In their research article, Kim and colleagues [86] provide evidence of carotenoids serving antioxidant functions in sweet potato plants exposed to severe heat stress (plants were indeed exposed for 12 h at 47 °C). The authors generated transgenic sweet potato plants using the Orange gene, encoding for a protein that behaves as a holdase chaperone, a post-transcriptional regulator of phytoene synthase (PSY), a rate-limiting enzyme in the carotenoid biosynthetic pathway [87]. Kim and colleagues [86] show that transgenic plants are more tolerant to heat stress compared to wild-type plants, based on a lower accumulation of both H2O2 and membrane permeability, which was particularly evident in the plant suffering from the most severe heat stress. The authors attribute the superior heat tolerance to the dramatically higher carotenoid concentration, especially ß-carotene and cryptoxanthin, detected in transgenic plants. This is consistent with the notion of ß-carotene being most suitable to quench singlet oxygen [88], whereas cryptoxanthin (which is generated through the hydroxylation of ß-carotene [89,90]) likely confers a greater stability to thylakoid membranes, in a similar fashion to zeaxanthin [91,92].

The increase of the overall antioxidant defense system is of crucial significance to the profitable growth of a range of annual crop species (which do not constitutively possess the antioxidant arsenal of the vast majority of wild plants) that are frequently exposed to severe environmental pressures imposed by global change [62]. Padilla and colleagues [93] explore the effectiveness of vegetable grafting (a sustainable technique commonly used to enhance plant tolerance to abiotic stressors) in enhancing plant tolerance to drought stress [94]. For this purpose, the authors grafted the pepper (Caspicuum annuum) landrace “Sueca” on two C. annuum hybrids, H90 and H92, which have been previously reported to be sensitive and tolerant to drought stress, respectively. Padilla and colleagues [93] performed measurements on an impressive amount of physiological and biochemical traits to assess the rootstock effect in conferring drought tolerance to a scion/rootstock combination. Actually “Sueca” grafted on H92 displayed a better photosynthetic performance under severe drought, which translated into a lower peroxidation of membrane lipids compared to the Sueca/H90 combination. The two scion/rootstock combinations greatly differed for the biosynthesis and metabolism of ascorbic acid, with Sueca/H92, but not Sueca/H90, showing an increased accumulation of ASA when the drought stress became severe. The authors hypothesize that in addition to well-known ROS scavenging properties of ASA, the ASA-zeaxanthin interaction and the consequential enhancement of nonphotochemical quenching [95,96] were likely responsible for the sustained photosynthesis in Sueca/92 compared to Sueca/90.

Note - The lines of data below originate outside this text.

(* ===== verification/SupportModels.v ===== *)
(** The data of the support desk: [src/apps/support_desk/choices.py] and
    [src/apps/support_desk/models.py], the constraints of its tables, and the
    database and environment of its services.  Strings are UTF-8 ([Text.v]). *)

From S2P Require Import Prelude Python Choices Orm Models NotificationModels World Apps Text.

(** * Enumerations *)

Module TicketStatus.

Inductive t : Set :=
| DRAFT
| SUBMITTED
| OPEN
| IN_PROGRESS
| WAITING_FOR_USER
| WAITING_FOR_ADMIN
| RESOLVED
| CLOSED
| REOPENED
| ESCALATED
| SPAM
| ARCHIVED.

#[export] Instance t_eq : EqDecision t.
Proof. solve_decision. Defined.

Definition values : list (t * string) :=
  [ (DRAFT, "draft"%string);
    (SUBMITTED, "submitted"%string);
    (OPEN, "open"%string);
    (IN_PROGRESS, "in_progress"%string);
    (WAITING_FOR_USER, "waiting_for_user"%string);
    (WAITING_FOR_ADMIN, "waiting_for_admin"%string);
    (RESOLVED, "resolved"%string);
    (CLOSED, "closed"%string);
    (REOPENED, "reopened"%string);
    (ESCALATED, "escalated"%string);
    (SPAM, "spam"%string);
    (ARCHIVED, "archived"%string) ].

#[export, refine] Instance t_choices : TextChoices t := { choices := values }.
Proof. all: solve_choices. Defined.

End TicketStatus.
Export (hints) TicketStatus.

Module TicketPriority.

Inductive t : Set :=
| LOW
| NORMAL
| HIGH
| URGENT.

#[export] Instance t_eq : EqDecision t.
Proof. solve_decision. Defined.

Definition values : list (t * string) :=
  [ (LOW, "low"%string);
    (NORMAL, "normal"%string);
    (HIGH, "high"%string);
    (URGENT, "urgent"%string) ].

#[export, refine] Instance t_choices : TextChoices t := { choices := values }.
Proof. all: solve_choices. Defined.

End TicketPriority.
Export (hints) TicketPriority.

Module TicketSeverity.

Inductive t : Set :=
| MINOR
| MAJOR
| CRITICAL
| BLOCKER.

#[export] Instance t_eq : EqDecision t.
Proof. solve_decision. Defined.

Definition values : list (t * string) :=
  [ (MINOR, "minor"%string);
    (MAJOR, "major"%string);
    (CRITICAL, "critical"%string);
    (BLOCKER, "blocker"%string) ].

#[export, refine] Instance t_choices : TextChoices t := { choices := values }.
Proof. all: solve_choices. Defined.

End TicketSeverity.
Export (hints) TicketSeverity.

Module TicketChannel.

Inductive t : Set :=
| WEB
| ADMIN
| SYSTEM
| IMPORT.

#[export] Instance t_eq : EqDecision t.
Proof. solve_decision. Defined.

Definition values : list (t * string) :=
  [ (WEB, "web"%string);
    (ADMIN, "admin"%string);
    (SYSTEM, "system"%string);
    (IMPORT, "import"%string) ].

#[export, refine] Instance t_choices : TextChoices t := { choices := values }.
Proof. all: solve_choices. Defined.

End TicketChannel.
Export (hints) TicketChannel.

Module TicketMessageType.

Inductive t : Set :=
| USER_MESSAGE
| ADMIN_REPLY
| INTERNAL_NOTE
| SYSTEM_EVENT
| STATUS_CHANGE
| ASSIGNMENT_CHANGE
| SLA_EVENT.

#[export] Instance t_eq : EqDecision t.
Proof. solve_decision. Defined.

Definition values : list (t * string) :=
  [ (USER_MESSAGE, "user_message"%string);
    (ADMIN_REPLY, "admin_reply"%string);
    (INTERNAL_NOTE, "internal_note"%string);
    (SYSTEM_EVENT, "system_event"%string);
    (STATUS_CHANGE, "status_change"%string);
    (ASSIGNMENT_CHANGE, "assignment_change"%string);
    (SLA_EVENT, "sla_event"%string) ].

#[export, refine] Instance t_choices : TextChoices t := { choices := values }.
Proof. all: solve_choices. Defined.

End TicketMessageType.
Export (hints) TicketMessageType.

Module AttachmentKind.

Inductive t : Set :=
| SCREENSHOT
| IMAGE
| DOCUMENT
| RECEIPT
| OTHER.

#[export] Instance t_eq : EqDecision t.
Proof. solve_decision. Defined.

Definition values : list (t * string) :=
  [ (SCREENSHOT, "screenshot"%string);
    (IMAGE, "image"%string);
    (DOCUMENT, "document"%string);
    (RECEIPT, "receipt"%string);
    (OTHER, "other"%string) ].

#[export, refine] Instance t_choices : TextChoices t := { choices := values }.
Proof. all: solve_choices. Defined.

End AttachmentKind.
Export (hints) AttachmentKind.

Module AttachmentVisibility.

Inductive t : Set :=
| PUBLIC
| INTERNAL_ONLY.

#[export] Instance t_eq : EqDecision t.
Proof. solve_decision. Defined.

Definition values : list (t * string) :=
  [ (PUBLIC, "public"%string);
    (INTERNAL_ONLY, "internal_only"%string) ].

#[export, refine] Instance t_choices : TextChoices t := { choices := values }.
Proof. all: solve_choices. Defined.

End AttachmentVisibility.
Export (hints) AttachmentVisibility.

Module TagSource.

Inductive t : Set :=
| USER
| ADMIN
| AUTO_TRIAGE
| SYSTEM.

#[export] Instance t_eq : EqDecision t.
Proof. solve_decision. Defined.

Definition values : list (t * string) :=
  [ (USER, "user"%string);
    (ADMIN, "admin"%string);
    (AUTO_TRIAGE, "auto_triage"%string);
    (SYSTEM, "system"%string) ].

#[export, refine] Instance t_choices : TextChoices t := { choices := values }.
Proof. all: solve_choices. Defined.

End TagSource.
Export (hints) TagSource.

Module SLAEventType.

Inductive t : Set :=
| POLICY_APPLIED
| PAUSED
| RESUMED
| FIRST_RESPONSE_BREACHED
| RESOLUTION_BREACHED
| ESCALATED.

#[export] Instance t_eq : EqDecision t.
Proof. solve_decision. Defined.

Definition values : list (t * string) :=
  [ (POLICY_APPLIED, "policy_applied"%string);
    (PAUSED, "paused"%string);
    (RESUMED, "resumed"%string);
    (FIRST_RESPONSE_BREACHED, "first_response_breached"%string);
    (RESOLUTION_BREACHED, "resolution_breached"%string);
    (ESCALATED, "escalated"%string) ].

#[export, refine] Instance t_choices : TextChoices t := { choices := values }.
Proof. all: solve_choices. Defined.

End SLAEventType.
Export (hints) SLAEventType.

Module DuplicateReviewStatus.

Inductive t : Set :=
| ACTIVE
| DISMISSED
| CONFIRMED.

#[export] Instance t_eq : EqDecision t.
Proof. solve_decision. Defined.

Definition values : list (t * string) :=
  [ (ACTIVE, "active"%string);
    (DISMISSED, "dismissed"%string);
    (CONFIRMED, "confirmed"%string) ].

#[export, refine] Instance t_choices : TextChoices t := { choices := values }.
Proof. all: solve_choices. Defined.

End DuplicateReviewStatus.
Export (hints) DuplicateReviewStatus.

Module KnowledgeArticleStatus.

Inductive t : Set :=
| DRAFT
| PUBLISHED
| ARCHIVED.

#[export] Instance t_eq : EqDecision t.
Proof. solve_decision. Defined.

Definition values : list (t * string) :=
  [ (DRAFT, "draft"%string);
    (PUBLISHED, "published"%string);
    (ARCHIVED, "archived"%string) ].

#[export, refine] Instance t_choices : TextChoices t := { choices := values }.
Proof. all: solve_choices. Defined.

End KnowledgeArticleStatus.
Export (hints) KnowledgeArticleStatus.

(** * Records *)

(** SupportDepartment: a queue for tickets. *)
Record SupportDepartment : Type := mkDepartment {
  dep_id : Z;
  dep_uuid : string;
  dep_title : string;
  dep_slug : string;
  dep_description : string;
  dep_default_assignee : option Z;
  dep_order : Z;
  dep_is_active : bool;
  dep_created_at : Z;
  dep_updated_at : Z;
}.

#[export] Instance eta_SupportDepartment : Eta SupportDepartment := fun x => mkDepartment
  (dep_id x) (dep_uuid x) (dep_title x) (dep_slug x) (dep_description x)
  (dep_default_assignee x) (dep_order x) (dep_is_active x)
  (dep_created_at x) (dep_updated_at x).

(** SupportCategory: a node of the category tree, with its materialised path. *)
Record SupportCategory : Type := mkSupportCategory {
  cat_id : Z;
  cat_parent : option Z;
  cat_department : Z;
  cat_title : string;
  cat_slug : string;
  cat_path : string;
  cat_depth : Z;
  cat_description : string;
  cat_icon : string;
  cat_order : Z;
  cat_tickets_count : Z;
  cat_open_tickets_count : Z;
  cat_is_active : bool;
  cat_created_at : Z;
  cat_updated_at : Z;
}.

#[export] Instance eta_SupportCategory : Eta SupportCategory := fun x => mkSupportCategory
  (cat_id x) (cat_parent x) (cat_department x) (cat_title x) (cat_slug x)
  (cat_path x) (cat_depth x) (cat_description x) (cat_icon x)
  (cat_order x) (cat_tickets_count x) (cat_open_tickets_count x)
  (cat_is_active x) (cat_created_at x) (cat_updated_at x).

(** SupportBusinessCalendar: business hours; a time of day is in microseconds since
    midnight, weekdays count from Monday. *)
Record SupportBusinessCalendar : Type := mkCalendar {
  cal_id : Z;
  cal_title : string;
  cal_department : option Z;
  cal_timezone_name : string;
  cal_workday_start : Z;
  cal_workday_end : Z;
  cal_active_weekdays : (list Z);
  cal_is_default : bool;
  cal_is_active : bool;
  cal_created_at : Z;
  cal_updated_at : Z;
}.

#[export] Instance eta_SupportBusinessCalendar : Eta SupportBusinessCalendar := fun x => mkCalendar
  (cal_id x) (cal_title x) (cal_department x) (cal_timezone_name x)
  (cal_workday_start x) (cal_workday_end x) (cal_active_weekdays x)
  (cal_is_default x) (cal_is_active x) (cal_created_at x)
  (cal_updated_at x).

This Editorial is in the form of a brief review article. Our efforts have been to provide readers not only with a brief description of each original contribution, but with up-to-date literature concerning the role of oxidative signals as well as of the wide range of “antioxidants” that help plants to cope with environmental stressors of different origins. We hope our efforts will be useful to readers of Antioxidants.